In this project, we will be acting as a data analyst for a company that sells books for learning programming. Our company has produced multiple books, and each has received many reviews. Our company wants us to check out the sales data and see if we can extract any useful information from it. We'll walk through this process as we progrses through this project.

For our R projects, we should be working with an RMarkdown file in our own RStudio. We can download the dataset [here](https://data.world/dataquest/book-reviews). `

We can refer to the suggested solutions [here](https://github.com/dataquestio/solutions/blob/master/Mission498Solutions.Rmd)

The first thing we should do before we do any analysis is to get acquainted with dataset. There are many, many things to check with a dataset before we dive into any analysis. How much data is there? What kind of data do we actually have on hand? Is there anything "weird" that might interfere with any analyses we might need to do? Is there missing data? Answering these questions saves our time and effort later.
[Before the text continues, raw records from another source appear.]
Fixpoint run (l : list nat) (s : sstate) : option sstate :=
  match l with
  | [] => Some s
  | i :: l' => if decide (i < N) then thread_step i s ≫= run l' else None
  end.

Lemma run_steps l s s' : run l s = Some s' -> rtc step s s'.
Proof.
  revert s. induction l as [|i l IH]; intros s E; cbn in E; [injection E as ->; constructor|].
  destruct (decide (i < N)) as [Hi|]; [|done]. destruct (thread_step i s) as [s1|] eqn:E1; [|done]. cbn in E.
  apply rtc_l with s1; [|now apply IH]. unfold thread_step in E1.
  destruct (sleep_step i s) eqn:?; [injection E1 as <-; apply (step_sleep i); assumption|].
  destruct (scheduler_step i s) eqn:?; [injection E1 as <-; apply (step_scheduler i); assumption|].
  destruct (wakeup_step i s) eqn:?; [injection E1 as <-; apply (step_wakeup i); assumption|].
  destruct (kill_step i s) eqn:?; [injection E1 as <-; apply (step_kill i); assumption|]. apply (step_client i); assumption.
Qed.

Lemma run_reachable l s :
  reachable s -> (if run l s is Some _ then true else false) = true -> reachable (default initial (run l s)).
Proof. intros Hr Hs. destruct (run l s) as [s'|] eqn:E; [|discriminate Hs]. exact (transitivity Hr (run_steps l s s' E)). Qed.

(** C31: No wakeup is lost.  However the processes, the scheduler and [kill]
    interleave, if process [i] sleeps although the condition is true, some
    process holds the condition's lock, is in [wakeup], and has yet to come to
    [i]; when it does, it finds [i] asleep on the channel and makes it runnable.
    So once the lock is free nobody sleeps through a true condition. *)
Theorem no_lost_wakeup s i :
  reachable s -> i < N -> s_state s i = SLEEPING -> s_cond s = true ->
  exists w, s_lk s = Some w /\ pending (s_pc s w) i = true /\
    forall s', s_pc s w = ScanTest i -> wakeup_step w s = Some s' -> s_state s' i = RUNNABLE.
Proof.
  intros Hr Hi Hst Hc. pose proof (reachable_sinv s Hr) as HI. assert (waiting s i) as HW by now right.
  destruct (si_wake s HI i Hi HW Hc) as [w Hw]. exists w. split; [|split; [done|]].
  - apply (si_lk s HI). now destruct (s_pc s w).
  - intros s' Hp E. destruct (scanned_asleep s i w HI Hp HW) as (_ & _ & Hch). unfold wakeup_step in E. rewrite Hp in E.
    injection E as <-. cbn. unfold wake. rewrite decide_True by done. cbn. apply fn_lookup_insert.
Qed.
End protocol.

(** Process 0 sleeps, and process 1 has made the condition true and is about to
    look at process 0. *)
Definition waker_comes : sstate :=
  default initial (run 2 (ChanAddr 8) [0; 0; 0; 0; 0; 0; 0; 1; 1; 1] (goto 1 WakeEnter (goto 0 Enter initial))).

Strategy expand [waker_comes].

Lemma waker_comes_reachable : reachable 2 (ChanAddr 8) waker_comes.
Proof.
  apply run_reachable; [|vm_compute; reflexivity].
  eapply rtc_l; [apply (step_call 2 _ 0 Enter); auto|]. eapply rtc_l; [apply (step_call 2 _ 1 WakeEnter); auto|]. constructor.
Qed.

Lemma no_lost_wakeup_witness :
  s_state waker_comes 0 = SLEEPING /\ s_pc waker_comes 1 = ScanTest 0 /\
  exists w, s_lk waker_comes = Some w /\ pending (s_pc waker_comes w) 0 = true.
Proof.
  assert (s_state waker_comes 0 = SLEEPING) as H1 by (vm_compute; reflexivity).
  assert (s_cond waker_comes = true) as H2 by (vm_compute; reflexivity).
  split; [exact H1|]. split; [vm_compute; reflexivity|].
  destruct (no_lost_wakeup 2 (ChanAddr 8) waker_comes 0 waker_comes_reachable ltac:(lia) H1 H2) as (w & Hl & Hp & _).
  exists w. split; assumption.
Defined.
Lemma uartputc_ok idle c s l :
  uart_rep s l -> 0 <= c < 256 ->
  match uartputc idle c s with
  | None => Z.of_nat (length l) = UART_TX_BUF_SIZE
  | Some (s', out) => exists l', uart_rep s' l' /\ out ++ l' = l ++ [c]
  end.
Proof.
  intros [Hr Hw Hs Hb] Hc. unfold uartputc. destruct (tx_w s =? u64 (tx_r s + UART_TX_BUF_SIZE)) eqn:E.
  - apply Z.eqb_eq in E. rewrite Hw in E. unfold u64, UART_TX_BUF_SIZE in *. dlia.
  - apply Z.eqb_neq in E. assert (Z.of_nat (length l) <> UART_TX_BUF_SIZE) as Hne by (intros El; rewrite El in Hw; congruence).
    destruct (uartstart idle _) as [s' out] eqn:Es. match type of Es with uartstart _ ?t = _ => assert (uart_rep t (l ++ [c])) as Hrep end.
    + split; cbn [tx_buf tx_w tx_r]; rewrite ?length_app; cbn [length]; [done| |lia|].
      * rewrite Hw. unfold u64. dlia.
      * intros i x Hi. rewrite Hw. replace (u64 (tx_r s + Z.of_nat (length l)) mod UART_TX_BUF_SIZE)
          with ((tx_r s + Z.of_nat (length l)) mod UART_TX_BUF_SIZE) by (unfold u64, UART_TX_BUF_SIZE; dlia).
        apply lookup_app_Some in Hi as [Hi|[Hge Hi]].
        -- pose proof (lookup_lt_Some _ _ _ Hi). rewrite fn_lookup_insert_ne by (unfold UART_TX_BUF_SIZE in *; dlia). now apply Hb.
        -- destruct (i - length l)%nat eqn:Ei; [|done]. injection Hi as <-. replace i with (length l) by lia.
           rewrite fn_lookup_insert. unfold u8. apply Z.mod_small. lia.
    + destruct (uartstart_ok idle _ _ Hrep) as (l' & Hl & El). rewrite Es in Hl, El. now exists l'.
Qed.

(** [consolewrite] ends with nothing more taken. *)
Ltac stop_here := rewrite app_nil_r; cbn; split; [done|split; [done|split; [done|try split; lia]]].

(** A write appends the bytes it has taken to the queue, in order: none is lost,
    repeated or overtaken. *)
Lemma consolewrite_fifo user_byte idle src k : forall i s l,
  uart_rep s l -> (forall a c, user_byte a = Some c -> 0 <= c < 256) ->
  let o := consolewrite user_byte idle k src i s in
  exists l' cs, uart_rep o.2 l' /\ o.1.2 ++ l' = l ++ cs /\
    (forall j c, cs !! j = Some c -> user_byte (u64 (src + i + Z.of_nat j)) = Some c) /\
    match o.1.1 with
    | WReturn r => r = i + Z.of_nat (length cs)
    | WSleep r => r = i + Z.of_nat (length cs) /\ Z.of_nat (length l') = UART_TX_BUF_SIZE
    end.
Proof.
  induction k as [|k IH]; intros i s l Hrep Hby; cbn [consolewrite].
  { exists l, []. stop_here. }
  destruct (user_byte (u64 (src + i))) as [c|] eqn:Eb; [|exists l, []; stop_here].
  pose proof (uartputc_ok (idle i) c s l Hrep (Hby _ _ Eb)) as Hp. destruct (uartputc (idle i) c s) as [[s' out]|]; [|exists l, []; stop_here].
  destruct Hp as (l1 & Hl1 & E1). destruct (IH (i + 1) s' l1 Hl1 Hby) as (l' & cs & Hl' & E' & Hcs & Hend).
  exists l', (c :: cs). cbn [fst snd]. split; [done|]. split; [|split].
  - rewrite <- app_assoc, E', app_assoc, E1, <- app_assoc. done.
  - intros [|j] x Hj; cbn in Hj; [injection Hj as <-; now rewrite Z.add_0_r|]. rewrite <- (Hcs j x Hj). do 2 f_equal. lia.
  - cbn [length]. destruct (consolewrite user_byte idle k src (i + 1) s').1.1; lia.
Qed.
(* ===== verification/Virtio.v ===== *)
(** * kernel/virtio_disk.c

    The driver's descriptors and rings, the device as the virtio specification
    describes it, and requests that overlap.  A pointer in a descriptor is the
    thing it points to; a null buffer is -1.  [virtio_disk_rw] is split where it
    sleeps: a thread that sleeps goes on only after a [wakeup] of its channel.  The
    device looks at the avail ring only after a notification, and signals no
    further interrupt until the last one is acknowledged. *)

From stdpp Require Import base gmap list numbers functions strings relations.
From S2P Require Import Prelude Bio.

Open Scope Z_scope.

Definition NUM : Z := 8.
Definition VRING_DESC_F_NEXT : Z := 1.
Definition VRING_DESC_F_WRITE : Z := 2.
Definition VIRTIO_BLK_T_IN : Z := 0.
Definition VIRTIO_BLK_T_OUT : Z := 1.

(** A request header [&disk.ops[i]], the data of a buffer, or a status byte
    [&disk.info[i].status]. *)
Inductive vaddr := ANull | AReq (i : Z) | AData (b : Z) | AStatus (i : Z).

Record virtq_desc := Desc { d_addr : vaddr; d_len : Z; d_flags : Z; d_next : Z }.

Record virtio_blk_req := BlkReq { rq_type : Z; rq_reserved : Z; rq_sector : Z }.

(** What the driver sleeps on: [&disk.free[0]], or a buffer. *)
Inductive vchan := FreeChan | BufChan (b : Z).

#[export] Instance vchan_eq_dec : EqDecision vchan.
Proof. solve_decision. Defined.

(** The device's registers as the driver uses them after the initialization: whether
    [QUEUE_NOTIFY] has been written since the device last found nothing to do, and
    [INTERRUPT_STATUS]; and the channels passed to [wakeup]. *)
Record vregs := VRegs { g_notify : bool; g_status : Z; g_woken : list vchan }.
If we don't check the data beforehand, it's easy to make some false assumptions about the data that can hinder our progress later. Maybe we think that one column looks like a number, but it's actually been read in as a string. Perhaps some things were misspelled. In any case, getting familiar with the data is our first step in the data analysis workflow. Here's a few helpful questions to start out any data analysis. Answer each of these questions for the sales dataset.

* Some of the questions can be answered with a `for` loop. 
* Other questions might incorporate control flow with an `if` statement.

For the most part, we will be using the [`if_else()` function](https://dplyr.tidyverse.org/reference/if_else.html) and [`case_when()` function](https://dplyr.tidyverse.org/reference/case_when.html) since we'll be dealing with data in tibbles, but it's still good to know the general control flow structure.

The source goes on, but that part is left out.